▶ **What you have to do**
Of all the lines below, return only those starting with the line holding "(* ===== verification/Wire.v ===== *)" and going on through the line holding "- by destruct (Z.ltb_spec z 128); [|lia].", exactly as written.

▶ **Supplied records**
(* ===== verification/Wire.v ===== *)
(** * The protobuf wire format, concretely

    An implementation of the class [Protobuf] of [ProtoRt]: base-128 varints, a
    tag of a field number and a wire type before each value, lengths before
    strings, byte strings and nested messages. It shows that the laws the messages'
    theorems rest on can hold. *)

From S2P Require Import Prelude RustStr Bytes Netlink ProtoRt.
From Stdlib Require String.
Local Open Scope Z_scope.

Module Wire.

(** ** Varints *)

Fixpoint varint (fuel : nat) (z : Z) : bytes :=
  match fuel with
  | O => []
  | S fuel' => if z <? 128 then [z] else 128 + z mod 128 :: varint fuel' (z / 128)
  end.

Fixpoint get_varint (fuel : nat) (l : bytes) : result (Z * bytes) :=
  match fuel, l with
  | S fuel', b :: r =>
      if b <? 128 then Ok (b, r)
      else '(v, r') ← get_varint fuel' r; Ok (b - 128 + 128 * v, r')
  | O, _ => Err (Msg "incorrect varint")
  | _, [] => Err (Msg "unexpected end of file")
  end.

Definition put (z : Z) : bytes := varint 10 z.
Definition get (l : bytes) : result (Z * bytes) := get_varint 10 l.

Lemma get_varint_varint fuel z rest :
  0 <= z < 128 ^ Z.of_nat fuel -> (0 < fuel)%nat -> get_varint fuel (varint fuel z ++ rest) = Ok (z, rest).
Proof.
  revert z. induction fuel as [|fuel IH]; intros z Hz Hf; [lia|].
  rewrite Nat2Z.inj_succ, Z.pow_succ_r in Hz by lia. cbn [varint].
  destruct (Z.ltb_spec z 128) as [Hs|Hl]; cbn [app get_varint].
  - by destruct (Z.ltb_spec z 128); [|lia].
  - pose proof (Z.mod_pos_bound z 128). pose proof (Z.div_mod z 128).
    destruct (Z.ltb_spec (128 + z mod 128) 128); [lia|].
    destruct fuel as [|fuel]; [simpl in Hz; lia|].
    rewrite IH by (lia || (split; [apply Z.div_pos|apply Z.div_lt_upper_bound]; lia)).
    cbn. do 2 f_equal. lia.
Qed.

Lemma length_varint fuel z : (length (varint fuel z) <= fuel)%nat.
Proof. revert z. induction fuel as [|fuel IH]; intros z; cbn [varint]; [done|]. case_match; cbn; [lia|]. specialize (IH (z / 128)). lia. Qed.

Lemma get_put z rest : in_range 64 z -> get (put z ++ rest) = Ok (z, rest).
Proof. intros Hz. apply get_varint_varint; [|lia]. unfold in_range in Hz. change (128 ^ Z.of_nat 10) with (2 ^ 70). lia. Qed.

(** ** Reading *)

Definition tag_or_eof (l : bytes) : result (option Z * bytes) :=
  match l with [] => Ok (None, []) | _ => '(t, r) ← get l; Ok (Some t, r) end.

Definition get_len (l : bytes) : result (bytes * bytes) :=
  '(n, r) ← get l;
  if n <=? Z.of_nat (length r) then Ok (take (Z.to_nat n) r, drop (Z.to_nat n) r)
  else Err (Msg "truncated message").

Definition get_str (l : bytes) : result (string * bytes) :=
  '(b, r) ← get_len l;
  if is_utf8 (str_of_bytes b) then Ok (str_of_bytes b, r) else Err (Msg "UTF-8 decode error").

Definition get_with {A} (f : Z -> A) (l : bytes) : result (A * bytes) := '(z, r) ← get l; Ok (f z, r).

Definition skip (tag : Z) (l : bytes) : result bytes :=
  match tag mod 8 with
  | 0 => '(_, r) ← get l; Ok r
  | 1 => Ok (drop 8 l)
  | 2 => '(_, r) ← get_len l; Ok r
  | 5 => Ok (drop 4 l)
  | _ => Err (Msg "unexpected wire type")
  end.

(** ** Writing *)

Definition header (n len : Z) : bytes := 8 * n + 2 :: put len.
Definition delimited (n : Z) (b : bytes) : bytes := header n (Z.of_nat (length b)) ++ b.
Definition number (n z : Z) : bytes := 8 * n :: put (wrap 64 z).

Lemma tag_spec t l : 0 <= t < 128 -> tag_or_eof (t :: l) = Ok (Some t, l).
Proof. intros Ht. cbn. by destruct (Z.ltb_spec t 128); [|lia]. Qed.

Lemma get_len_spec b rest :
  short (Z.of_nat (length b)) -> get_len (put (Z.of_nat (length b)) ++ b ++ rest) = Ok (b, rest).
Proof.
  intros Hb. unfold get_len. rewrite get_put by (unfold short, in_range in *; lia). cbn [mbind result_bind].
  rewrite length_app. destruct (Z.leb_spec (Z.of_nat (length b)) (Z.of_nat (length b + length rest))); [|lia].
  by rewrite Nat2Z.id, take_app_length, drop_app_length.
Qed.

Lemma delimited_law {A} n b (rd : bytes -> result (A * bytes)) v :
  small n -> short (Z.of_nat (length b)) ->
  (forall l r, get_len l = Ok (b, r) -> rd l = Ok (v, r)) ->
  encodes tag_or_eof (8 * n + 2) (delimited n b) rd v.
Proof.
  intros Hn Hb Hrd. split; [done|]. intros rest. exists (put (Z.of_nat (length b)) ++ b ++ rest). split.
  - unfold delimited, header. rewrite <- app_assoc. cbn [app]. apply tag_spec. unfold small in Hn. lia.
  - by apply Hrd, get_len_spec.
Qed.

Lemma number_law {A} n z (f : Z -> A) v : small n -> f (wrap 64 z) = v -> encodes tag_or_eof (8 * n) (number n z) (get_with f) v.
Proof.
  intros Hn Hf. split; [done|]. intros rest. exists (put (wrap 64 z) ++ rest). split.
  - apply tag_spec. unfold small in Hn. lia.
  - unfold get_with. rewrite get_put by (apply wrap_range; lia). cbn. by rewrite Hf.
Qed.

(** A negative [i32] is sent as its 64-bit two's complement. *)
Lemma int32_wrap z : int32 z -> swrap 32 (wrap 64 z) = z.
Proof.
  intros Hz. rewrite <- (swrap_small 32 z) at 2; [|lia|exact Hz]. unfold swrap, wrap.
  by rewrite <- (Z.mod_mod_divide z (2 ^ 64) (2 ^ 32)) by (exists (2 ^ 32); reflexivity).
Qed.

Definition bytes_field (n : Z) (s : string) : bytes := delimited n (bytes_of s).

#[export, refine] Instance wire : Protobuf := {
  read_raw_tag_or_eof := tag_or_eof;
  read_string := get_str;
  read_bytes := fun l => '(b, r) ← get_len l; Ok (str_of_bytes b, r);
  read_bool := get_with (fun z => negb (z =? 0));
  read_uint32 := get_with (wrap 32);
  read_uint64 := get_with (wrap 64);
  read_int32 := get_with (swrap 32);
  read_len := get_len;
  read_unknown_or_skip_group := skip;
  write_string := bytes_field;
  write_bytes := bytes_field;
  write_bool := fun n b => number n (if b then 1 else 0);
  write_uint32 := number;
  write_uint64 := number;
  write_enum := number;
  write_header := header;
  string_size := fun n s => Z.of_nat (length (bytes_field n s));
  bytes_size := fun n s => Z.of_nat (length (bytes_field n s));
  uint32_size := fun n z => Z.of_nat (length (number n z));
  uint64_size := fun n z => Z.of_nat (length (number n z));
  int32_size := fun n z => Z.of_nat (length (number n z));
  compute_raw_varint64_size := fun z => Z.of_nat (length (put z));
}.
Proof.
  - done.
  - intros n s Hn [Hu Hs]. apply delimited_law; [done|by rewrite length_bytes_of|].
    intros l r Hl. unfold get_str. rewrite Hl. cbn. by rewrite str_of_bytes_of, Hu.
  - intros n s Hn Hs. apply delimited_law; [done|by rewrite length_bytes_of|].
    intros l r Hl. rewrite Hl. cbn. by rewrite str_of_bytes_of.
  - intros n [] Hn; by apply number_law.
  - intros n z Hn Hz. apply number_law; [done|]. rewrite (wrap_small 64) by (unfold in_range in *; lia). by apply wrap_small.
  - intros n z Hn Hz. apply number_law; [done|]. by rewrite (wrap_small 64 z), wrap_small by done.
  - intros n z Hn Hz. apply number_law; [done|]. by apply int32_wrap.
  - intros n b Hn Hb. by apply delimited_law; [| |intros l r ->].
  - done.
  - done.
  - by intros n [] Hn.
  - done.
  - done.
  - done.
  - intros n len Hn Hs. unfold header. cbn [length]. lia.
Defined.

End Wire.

==

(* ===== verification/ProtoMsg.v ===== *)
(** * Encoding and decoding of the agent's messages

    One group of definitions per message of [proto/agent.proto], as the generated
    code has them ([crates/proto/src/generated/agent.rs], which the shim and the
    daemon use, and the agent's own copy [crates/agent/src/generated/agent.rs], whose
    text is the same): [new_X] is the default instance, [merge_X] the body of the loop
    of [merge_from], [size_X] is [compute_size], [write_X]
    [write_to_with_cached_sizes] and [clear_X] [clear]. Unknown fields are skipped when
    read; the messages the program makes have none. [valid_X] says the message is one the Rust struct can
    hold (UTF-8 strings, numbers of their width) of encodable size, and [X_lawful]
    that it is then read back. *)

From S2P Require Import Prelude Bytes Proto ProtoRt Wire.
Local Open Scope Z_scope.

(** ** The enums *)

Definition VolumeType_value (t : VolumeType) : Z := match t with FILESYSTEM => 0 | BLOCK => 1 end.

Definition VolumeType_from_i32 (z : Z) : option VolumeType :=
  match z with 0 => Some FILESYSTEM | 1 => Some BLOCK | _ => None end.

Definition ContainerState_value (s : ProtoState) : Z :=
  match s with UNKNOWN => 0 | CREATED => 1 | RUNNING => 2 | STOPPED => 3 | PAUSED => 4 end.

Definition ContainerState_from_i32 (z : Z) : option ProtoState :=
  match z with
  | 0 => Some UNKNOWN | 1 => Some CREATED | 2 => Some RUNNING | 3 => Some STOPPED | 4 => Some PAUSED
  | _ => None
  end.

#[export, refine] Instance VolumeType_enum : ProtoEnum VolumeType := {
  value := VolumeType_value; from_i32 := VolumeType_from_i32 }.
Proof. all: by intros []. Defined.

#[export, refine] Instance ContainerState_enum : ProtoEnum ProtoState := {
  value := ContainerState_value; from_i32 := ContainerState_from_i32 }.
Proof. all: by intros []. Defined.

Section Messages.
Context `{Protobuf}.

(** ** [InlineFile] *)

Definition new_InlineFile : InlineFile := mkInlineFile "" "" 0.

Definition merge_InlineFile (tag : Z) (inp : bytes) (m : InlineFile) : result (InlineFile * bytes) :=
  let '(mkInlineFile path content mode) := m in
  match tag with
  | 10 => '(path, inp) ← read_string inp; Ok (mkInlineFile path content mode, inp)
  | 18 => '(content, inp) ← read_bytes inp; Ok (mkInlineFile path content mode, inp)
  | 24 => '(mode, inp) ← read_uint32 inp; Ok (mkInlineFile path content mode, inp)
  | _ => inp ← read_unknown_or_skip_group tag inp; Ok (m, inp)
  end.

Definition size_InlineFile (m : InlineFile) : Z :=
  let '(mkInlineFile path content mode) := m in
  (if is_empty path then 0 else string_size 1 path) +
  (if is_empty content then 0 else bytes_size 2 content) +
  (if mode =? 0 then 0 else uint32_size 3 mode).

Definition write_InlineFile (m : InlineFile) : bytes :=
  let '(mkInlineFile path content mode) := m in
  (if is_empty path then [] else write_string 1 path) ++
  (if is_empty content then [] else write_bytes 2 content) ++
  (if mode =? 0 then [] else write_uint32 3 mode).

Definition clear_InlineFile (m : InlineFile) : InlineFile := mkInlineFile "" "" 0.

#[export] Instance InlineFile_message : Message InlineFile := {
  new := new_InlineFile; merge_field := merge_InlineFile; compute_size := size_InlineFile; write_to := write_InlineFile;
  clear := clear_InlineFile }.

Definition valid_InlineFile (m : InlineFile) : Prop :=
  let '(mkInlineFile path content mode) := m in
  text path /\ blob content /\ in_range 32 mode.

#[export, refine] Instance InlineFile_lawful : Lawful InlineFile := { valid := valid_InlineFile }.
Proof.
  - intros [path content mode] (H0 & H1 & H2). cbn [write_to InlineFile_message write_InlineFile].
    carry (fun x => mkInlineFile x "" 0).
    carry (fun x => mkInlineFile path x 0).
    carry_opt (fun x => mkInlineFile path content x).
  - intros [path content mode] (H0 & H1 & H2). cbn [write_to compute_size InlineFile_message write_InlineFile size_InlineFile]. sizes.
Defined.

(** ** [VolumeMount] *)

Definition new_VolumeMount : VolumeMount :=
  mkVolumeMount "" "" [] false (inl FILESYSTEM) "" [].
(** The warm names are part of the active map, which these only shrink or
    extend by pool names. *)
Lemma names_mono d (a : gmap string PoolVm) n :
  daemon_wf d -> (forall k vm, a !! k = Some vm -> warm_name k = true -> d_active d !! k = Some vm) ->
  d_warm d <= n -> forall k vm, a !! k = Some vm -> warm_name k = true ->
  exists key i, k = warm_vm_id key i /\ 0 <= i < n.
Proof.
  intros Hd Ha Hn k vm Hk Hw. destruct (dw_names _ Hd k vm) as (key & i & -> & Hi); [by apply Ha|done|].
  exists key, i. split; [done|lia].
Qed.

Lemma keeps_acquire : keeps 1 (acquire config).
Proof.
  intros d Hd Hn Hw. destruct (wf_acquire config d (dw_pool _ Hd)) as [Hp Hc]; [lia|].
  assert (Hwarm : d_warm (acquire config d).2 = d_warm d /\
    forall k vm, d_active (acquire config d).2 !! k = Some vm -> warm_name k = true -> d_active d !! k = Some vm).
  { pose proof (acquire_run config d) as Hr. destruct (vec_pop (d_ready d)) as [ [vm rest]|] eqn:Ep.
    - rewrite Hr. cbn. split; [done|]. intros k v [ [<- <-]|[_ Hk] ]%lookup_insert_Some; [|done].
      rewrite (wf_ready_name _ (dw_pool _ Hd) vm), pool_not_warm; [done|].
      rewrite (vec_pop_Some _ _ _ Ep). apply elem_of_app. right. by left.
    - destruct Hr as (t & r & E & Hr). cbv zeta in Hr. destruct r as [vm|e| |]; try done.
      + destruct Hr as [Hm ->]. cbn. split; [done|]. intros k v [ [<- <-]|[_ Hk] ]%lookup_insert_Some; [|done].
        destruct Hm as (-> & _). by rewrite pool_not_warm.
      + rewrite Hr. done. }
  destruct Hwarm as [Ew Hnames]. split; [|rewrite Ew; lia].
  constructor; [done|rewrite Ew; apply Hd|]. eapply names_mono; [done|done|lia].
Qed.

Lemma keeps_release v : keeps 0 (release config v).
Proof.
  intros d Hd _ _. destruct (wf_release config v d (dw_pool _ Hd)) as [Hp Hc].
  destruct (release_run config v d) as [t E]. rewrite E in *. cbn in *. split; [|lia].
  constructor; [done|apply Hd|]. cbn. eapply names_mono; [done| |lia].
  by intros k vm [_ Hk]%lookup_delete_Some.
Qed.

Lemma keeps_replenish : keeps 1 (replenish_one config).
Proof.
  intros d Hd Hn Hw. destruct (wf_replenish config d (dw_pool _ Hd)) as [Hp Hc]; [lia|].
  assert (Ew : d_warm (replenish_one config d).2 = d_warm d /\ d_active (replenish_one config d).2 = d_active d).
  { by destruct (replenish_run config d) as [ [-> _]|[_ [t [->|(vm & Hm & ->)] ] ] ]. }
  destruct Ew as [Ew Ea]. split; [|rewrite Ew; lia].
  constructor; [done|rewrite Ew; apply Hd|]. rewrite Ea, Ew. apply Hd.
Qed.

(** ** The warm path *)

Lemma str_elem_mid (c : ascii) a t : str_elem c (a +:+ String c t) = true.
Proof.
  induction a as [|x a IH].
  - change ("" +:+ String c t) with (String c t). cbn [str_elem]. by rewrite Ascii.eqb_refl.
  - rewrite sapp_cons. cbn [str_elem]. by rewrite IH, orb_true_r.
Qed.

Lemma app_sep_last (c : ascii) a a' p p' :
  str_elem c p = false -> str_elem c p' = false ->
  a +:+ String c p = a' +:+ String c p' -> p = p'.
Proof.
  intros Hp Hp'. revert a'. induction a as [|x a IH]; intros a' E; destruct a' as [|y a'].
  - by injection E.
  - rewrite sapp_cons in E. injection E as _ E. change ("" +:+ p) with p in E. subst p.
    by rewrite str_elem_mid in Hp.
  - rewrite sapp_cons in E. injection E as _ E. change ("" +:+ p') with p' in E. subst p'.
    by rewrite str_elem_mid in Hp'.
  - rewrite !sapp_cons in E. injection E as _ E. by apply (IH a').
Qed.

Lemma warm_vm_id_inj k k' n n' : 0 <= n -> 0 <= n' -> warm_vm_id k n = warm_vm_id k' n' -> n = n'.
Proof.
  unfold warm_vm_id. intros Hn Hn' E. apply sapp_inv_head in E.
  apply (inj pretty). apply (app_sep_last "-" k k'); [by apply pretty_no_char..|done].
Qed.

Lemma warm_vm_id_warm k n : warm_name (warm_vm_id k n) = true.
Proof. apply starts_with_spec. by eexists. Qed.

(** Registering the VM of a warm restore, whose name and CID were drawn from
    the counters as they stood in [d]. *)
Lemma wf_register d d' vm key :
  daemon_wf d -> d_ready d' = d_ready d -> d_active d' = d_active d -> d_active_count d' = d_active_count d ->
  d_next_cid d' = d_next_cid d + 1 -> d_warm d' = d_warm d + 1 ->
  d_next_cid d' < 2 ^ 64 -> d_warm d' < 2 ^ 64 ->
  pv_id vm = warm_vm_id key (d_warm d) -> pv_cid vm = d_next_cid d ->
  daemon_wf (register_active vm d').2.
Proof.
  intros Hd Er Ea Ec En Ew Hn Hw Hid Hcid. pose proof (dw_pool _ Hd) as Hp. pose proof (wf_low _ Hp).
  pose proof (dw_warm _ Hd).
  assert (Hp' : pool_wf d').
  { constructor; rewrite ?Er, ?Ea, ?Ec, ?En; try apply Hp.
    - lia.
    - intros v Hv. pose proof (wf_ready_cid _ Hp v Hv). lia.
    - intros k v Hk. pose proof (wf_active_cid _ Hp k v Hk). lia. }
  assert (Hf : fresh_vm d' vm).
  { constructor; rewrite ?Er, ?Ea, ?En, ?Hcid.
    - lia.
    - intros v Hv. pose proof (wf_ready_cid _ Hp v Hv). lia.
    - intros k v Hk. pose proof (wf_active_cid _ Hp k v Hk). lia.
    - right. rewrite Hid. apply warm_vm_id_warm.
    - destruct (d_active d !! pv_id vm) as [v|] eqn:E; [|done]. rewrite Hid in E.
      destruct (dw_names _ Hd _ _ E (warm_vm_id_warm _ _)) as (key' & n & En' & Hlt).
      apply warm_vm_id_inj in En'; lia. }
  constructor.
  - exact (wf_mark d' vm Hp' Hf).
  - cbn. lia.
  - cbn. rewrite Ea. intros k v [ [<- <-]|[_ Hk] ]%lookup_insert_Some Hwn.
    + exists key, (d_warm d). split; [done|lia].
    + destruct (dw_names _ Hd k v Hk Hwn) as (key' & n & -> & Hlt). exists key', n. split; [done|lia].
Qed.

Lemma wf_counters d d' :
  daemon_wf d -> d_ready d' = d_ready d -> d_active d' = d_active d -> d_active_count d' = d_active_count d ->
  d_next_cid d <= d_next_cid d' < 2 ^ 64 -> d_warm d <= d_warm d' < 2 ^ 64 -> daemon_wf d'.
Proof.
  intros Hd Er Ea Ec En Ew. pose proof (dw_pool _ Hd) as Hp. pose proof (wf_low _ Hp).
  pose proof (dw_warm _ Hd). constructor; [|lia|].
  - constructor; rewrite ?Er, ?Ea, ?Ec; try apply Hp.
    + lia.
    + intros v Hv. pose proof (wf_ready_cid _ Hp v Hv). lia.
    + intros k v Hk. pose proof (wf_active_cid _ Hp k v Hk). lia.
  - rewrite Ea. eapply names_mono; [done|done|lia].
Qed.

--

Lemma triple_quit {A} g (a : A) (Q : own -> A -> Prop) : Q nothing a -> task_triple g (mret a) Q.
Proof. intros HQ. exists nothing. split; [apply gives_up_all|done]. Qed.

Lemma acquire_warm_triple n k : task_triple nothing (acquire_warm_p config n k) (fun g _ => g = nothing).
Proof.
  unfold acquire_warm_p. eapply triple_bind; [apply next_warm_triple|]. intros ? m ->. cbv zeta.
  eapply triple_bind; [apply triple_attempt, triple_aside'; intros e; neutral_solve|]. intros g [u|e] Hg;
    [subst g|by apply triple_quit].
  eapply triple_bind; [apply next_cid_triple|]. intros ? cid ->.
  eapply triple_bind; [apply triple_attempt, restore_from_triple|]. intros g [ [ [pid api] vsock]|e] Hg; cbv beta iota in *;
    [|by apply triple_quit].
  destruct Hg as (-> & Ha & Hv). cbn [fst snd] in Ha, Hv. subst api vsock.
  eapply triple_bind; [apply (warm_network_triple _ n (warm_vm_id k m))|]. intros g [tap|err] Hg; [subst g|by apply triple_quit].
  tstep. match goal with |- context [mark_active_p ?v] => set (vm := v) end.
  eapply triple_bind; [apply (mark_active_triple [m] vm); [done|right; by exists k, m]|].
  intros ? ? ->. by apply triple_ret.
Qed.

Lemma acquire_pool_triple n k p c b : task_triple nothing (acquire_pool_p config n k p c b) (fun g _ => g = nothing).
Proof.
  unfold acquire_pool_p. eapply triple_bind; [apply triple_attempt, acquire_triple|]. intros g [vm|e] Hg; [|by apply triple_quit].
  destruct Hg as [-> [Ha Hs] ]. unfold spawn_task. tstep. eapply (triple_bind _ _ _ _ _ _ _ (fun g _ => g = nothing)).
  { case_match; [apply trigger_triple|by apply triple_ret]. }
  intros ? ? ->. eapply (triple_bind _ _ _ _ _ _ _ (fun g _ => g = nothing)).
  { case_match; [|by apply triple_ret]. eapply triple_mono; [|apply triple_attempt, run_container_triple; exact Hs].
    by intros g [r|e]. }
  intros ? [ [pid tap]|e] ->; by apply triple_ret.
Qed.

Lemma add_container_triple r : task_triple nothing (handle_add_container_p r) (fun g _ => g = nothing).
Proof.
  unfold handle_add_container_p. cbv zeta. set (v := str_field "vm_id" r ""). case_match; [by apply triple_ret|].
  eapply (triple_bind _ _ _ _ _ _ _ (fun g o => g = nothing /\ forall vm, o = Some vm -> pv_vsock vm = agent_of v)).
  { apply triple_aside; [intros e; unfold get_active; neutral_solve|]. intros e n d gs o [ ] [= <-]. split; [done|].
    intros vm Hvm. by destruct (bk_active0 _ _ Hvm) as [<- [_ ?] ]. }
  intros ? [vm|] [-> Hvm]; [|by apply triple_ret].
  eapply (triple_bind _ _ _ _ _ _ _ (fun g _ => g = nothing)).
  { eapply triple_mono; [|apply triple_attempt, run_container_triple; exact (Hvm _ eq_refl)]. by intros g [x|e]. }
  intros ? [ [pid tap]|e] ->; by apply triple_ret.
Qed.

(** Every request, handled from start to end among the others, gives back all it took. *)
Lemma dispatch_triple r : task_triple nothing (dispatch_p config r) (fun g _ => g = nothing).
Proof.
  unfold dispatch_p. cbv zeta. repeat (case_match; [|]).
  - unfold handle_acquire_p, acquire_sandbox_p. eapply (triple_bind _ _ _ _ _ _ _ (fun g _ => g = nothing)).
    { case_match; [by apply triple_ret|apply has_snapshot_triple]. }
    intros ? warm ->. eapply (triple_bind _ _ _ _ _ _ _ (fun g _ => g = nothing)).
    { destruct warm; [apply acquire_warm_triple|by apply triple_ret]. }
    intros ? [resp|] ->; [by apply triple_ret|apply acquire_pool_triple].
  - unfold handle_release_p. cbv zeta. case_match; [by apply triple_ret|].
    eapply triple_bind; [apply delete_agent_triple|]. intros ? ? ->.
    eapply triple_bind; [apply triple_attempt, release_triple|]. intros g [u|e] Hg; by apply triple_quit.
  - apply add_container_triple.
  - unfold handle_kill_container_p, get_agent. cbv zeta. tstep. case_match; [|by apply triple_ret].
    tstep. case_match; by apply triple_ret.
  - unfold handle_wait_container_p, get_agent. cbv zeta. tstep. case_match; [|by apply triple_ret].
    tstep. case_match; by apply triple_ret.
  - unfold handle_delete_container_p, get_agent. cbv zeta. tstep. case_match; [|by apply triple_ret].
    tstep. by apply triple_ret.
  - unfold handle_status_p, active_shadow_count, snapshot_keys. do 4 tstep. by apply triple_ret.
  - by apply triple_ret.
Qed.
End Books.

▶ **Output for this exercise**
(* ===== verification/Wire.v ===== *)
(** * The protobuf wire format, concretely

    An implementation of the class [Protobuf] of [ProtoRt]: base-128 varints, a
    tag of a field number and a wire type before each value, lengths before
    strings, byte strings and nested messages. It shows that the laws the messages'
    theorems rest on can hold. *)

From S2P Require Import Prelude RustStr Bytes Netlink ProtoRt.
From Stdlib Require String.
Local Open Scope Z_scope.

Module Wire.

(** ** Varints *)

Fixpoint varint (fuel : nat) (z : Z) : bytes :=
  match fuel with
  | O => []
  | S fuel' => if z <? 128 then [z] else 128 + z mod 128 :: varint fuel' (z / 128)
  end.

Fixpoint get_varint (fuel : nat) (l : bytes) : result (Z * bytes) :=
  match fuel, l with
  | S fuel', b :: r =>
      if b <? 128 then Ok (b, r)
      else '(v, r') ← get_varint fuel' r; Ok (b - 128 + 128 * v, r')
  | O, _ => Err (Msg "incorrect varint")
  | _, [] => Err (Msg "unexpected end of file")
  end.

Definition put (z : Z) : bytes := varint 10 z.
Definition get (l : bytes) : result (Z * bytes) := get_varint 10 l.

Lemma get_varint_varint fuel z rest :
  0 <= z < 128 ^ Z.of_nat fuel -> (0 < fuel)%nat -> get_varint fuel (varint fuel z ++ rest) = Ok (z, rest).
Proof.
  revert z. induction fuel as [|fuel IH]; intros z Hz Hf; [lia|].
  rewrite Nat2Z.inj_succ, Z.pow_succ_r in Hz by lia. cbn [varint].
  destruct (Z.ltb_spec z 128) as [Hs|Hl]; cbn [app get_varint].
  - by destruct (Z.ltb_spec z 128); [|lia].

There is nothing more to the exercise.